# About this exercise
Please copy out every line in the records below that includes the word "number".

■ ■ ■

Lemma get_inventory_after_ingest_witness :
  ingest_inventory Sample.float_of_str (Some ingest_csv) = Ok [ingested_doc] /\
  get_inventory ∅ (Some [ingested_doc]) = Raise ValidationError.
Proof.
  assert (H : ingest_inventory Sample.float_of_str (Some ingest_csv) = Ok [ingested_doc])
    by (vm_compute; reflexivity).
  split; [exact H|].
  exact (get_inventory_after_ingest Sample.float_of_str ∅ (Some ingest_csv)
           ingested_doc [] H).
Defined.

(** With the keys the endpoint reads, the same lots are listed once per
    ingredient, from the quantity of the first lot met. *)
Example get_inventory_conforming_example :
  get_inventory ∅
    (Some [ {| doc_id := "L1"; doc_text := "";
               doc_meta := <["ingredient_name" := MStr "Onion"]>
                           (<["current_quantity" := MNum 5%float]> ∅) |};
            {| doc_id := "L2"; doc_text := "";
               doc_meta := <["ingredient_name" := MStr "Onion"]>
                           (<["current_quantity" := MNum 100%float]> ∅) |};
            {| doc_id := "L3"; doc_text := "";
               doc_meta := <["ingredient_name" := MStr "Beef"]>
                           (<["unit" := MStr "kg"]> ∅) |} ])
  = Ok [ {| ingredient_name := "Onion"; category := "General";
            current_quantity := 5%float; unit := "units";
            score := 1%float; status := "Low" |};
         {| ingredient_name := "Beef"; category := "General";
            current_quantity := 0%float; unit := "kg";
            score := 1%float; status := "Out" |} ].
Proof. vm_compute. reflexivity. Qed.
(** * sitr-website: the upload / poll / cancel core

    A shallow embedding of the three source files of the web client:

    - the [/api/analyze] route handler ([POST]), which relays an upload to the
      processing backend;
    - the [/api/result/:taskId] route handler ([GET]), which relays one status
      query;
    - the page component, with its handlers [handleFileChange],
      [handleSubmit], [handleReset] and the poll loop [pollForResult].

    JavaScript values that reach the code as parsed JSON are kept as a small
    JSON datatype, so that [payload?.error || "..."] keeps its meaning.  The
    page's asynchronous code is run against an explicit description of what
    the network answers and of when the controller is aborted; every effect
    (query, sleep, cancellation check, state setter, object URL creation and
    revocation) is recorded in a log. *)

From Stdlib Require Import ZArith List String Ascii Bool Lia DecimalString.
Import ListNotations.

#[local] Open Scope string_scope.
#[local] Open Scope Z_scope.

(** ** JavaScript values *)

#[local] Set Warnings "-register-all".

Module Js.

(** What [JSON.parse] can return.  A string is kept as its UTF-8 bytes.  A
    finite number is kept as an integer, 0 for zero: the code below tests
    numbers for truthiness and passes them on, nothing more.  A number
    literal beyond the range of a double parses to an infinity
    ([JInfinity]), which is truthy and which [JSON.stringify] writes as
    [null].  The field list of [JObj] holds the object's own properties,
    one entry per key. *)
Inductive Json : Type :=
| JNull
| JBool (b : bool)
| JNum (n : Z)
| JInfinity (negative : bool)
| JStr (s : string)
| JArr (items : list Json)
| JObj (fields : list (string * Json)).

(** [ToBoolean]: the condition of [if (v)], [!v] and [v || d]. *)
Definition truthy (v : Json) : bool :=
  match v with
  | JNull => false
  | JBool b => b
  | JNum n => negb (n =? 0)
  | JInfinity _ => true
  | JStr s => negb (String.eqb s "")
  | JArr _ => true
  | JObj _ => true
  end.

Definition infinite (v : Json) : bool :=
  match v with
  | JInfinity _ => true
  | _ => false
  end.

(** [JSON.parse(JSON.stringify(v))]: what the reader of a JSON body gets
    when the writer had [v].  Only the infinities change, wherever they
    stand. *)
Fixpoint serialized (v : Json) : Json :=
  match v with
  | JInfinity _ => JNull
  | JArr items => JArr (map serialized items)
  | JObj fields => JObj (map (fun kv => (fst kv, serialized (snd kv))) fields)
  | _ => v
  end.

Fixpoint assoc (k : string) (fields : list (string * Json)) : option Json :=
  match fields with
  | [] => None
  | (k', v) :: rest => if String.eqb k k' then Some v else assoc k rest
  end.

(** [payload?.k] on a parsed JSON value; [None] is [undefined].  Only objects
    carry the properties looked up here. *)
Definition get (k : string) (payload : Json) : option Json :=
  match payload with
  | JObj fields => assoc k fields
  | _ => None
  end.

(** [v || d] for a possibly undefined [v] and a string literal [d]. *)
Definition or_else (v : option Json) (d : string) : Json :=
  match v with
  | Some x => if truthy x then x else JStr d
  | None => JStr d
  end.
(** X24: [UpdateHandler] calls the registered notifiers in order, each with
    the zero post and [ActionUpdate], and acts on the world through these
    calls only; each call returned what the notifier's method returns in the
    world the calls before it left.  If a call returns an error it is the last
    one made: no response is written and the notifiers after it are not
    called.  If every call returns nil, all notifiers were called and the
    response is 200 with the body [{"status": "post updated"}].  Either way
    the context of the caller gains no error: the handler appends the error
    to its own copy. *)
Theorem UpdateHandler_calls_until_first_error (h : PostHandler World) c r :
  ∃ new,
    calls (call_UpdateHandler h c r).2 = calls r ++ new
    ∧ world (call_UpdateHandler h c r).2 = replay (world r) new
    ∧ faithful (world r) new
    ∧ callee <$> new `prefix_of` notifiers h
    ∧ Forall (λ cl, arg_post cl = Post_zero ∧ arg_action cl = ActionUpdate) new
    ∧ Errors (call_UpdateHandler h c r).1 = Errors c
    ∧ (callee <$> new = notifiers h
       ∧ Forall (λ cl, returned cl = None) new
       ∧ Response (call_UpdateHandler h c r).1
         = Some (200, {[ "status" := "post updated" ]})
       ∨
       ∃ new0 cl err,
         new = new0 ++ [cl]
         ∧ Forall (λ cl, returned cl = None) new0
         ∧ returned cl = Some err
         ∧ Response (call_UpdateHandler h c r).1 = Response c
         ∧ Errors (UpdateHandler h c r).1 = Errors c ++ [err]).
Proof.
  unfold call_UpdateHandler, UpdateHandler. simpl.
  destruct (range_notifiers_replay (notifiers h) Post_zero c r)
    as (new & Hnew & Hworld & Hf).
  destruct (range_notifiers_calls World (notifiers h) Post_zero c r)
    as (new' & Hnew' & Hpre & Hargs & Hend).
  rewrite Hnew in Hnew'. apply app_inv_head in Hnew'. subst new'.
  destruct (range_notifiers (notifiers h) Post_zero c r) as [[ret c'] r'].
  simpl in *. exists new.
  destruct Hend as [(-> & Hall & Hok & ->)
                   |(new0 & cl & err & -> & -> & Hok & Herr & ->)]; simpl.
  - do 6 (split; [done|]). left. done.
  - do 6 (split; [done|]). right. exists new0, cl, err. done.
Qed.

■ ■ ■

# Result of this task
    finite number is kept as an integer, 0 for zero: the code below tests
    numbers for truthiness and passes them on, nothing more.  A number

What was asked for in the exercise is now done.